EXERCISE AIM :: Write out every record again, exactly.

##########

(* ===== verification/_CoqProject ===== *)
-Q . S2P
Prelude.v
Text.v
Float.v
Hlc.v
OrSet.v
Lww.v
ContextState.v
ContextCompact.v
ContextCrdt.v
CircuitBreaker.v
TtlCache.v
Net.v
RateWindow.v
Limiter.v
TokenRate.v
Admission.v
SizeLimit.v
L1Cache.v
Classify.v
Tokenize.v
EventWal.v
EventWalDisk.v
EventWalQueue.v
EventWalSystem.v
EventWalCrash.v
EventDelivery.v
GatewayAuth.v
CrdtSync.v
CrdtSyncProofs.v
CrdtSyncModel.v
Policy.v
ToolAccess.v
Rbac.v
ToolCalls.v
Firewall.v
PolicyChain.v
DistributedState.v
DistributedLimit.v
DistributedLimiter.v
Detection.v
Redaction.v
Sse.v
Streaming.v
HealthMonitor.v
FormatTranslation.v
StreamTranslation.v
StreamProtocol.v
RequestText.v
OutboundFetch.v
UsageAuthorization.v
UsageLifecycle.v
FloatInt.v
ProviderSelection.v
ProviderRouting.v
ToolGuard.v
McpBridge.v
AuditText.v
SealedOutbox.v
SealedCalls.v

##########

ANSWER TO THIS TASK ::
(* ===== verification/_CoqProject ===== *)
-Q . S2P
Prelude.v
Text.v
Float.v
Hlc.v
OrSet.v
Lww.v
ContextState.v
ContextCompact.v
ContextCrdt.v
CircuitBreaker.v
TtlCache.v
Net.v
RateWindow.v
Limiter.v
TokenRate.v
Admission.v
SizeLimit.v
L1Cache.v
Classify.v
Tokenize.v
EventWal.v
EventWalDisk.v
EventWalQueue.v
EventWalSystem.v
EventWalCrash.v
EventDelivery.v
GatewayAuth.v
CrdtSync.v
CrdtSyncProofs.v
CrdtSyncModel.v
Policy.v
ToolAccess.v
Rbac.v
ToolCalls.v
Firewall.v
PolicyChain.v
DistributedState.v
DistributedLimit.v
DistributedLimiter.v
Detection.v
Redaction.v
Sse.v
Streaming.v
HealthMonitor.v
FormatTranslation.v
StreamTranslation.v
StreamProtocol.v
RequestText.v
OutboundFetch.v
UsageAuthorization.v
UsageLifecycle.v
FloatInt.v
ProviderSelection.v
ProviderRouting.v
ToolGuard.v
McpBridge.v
AuditText.v
SealedOutbox.v
SealedCalls.v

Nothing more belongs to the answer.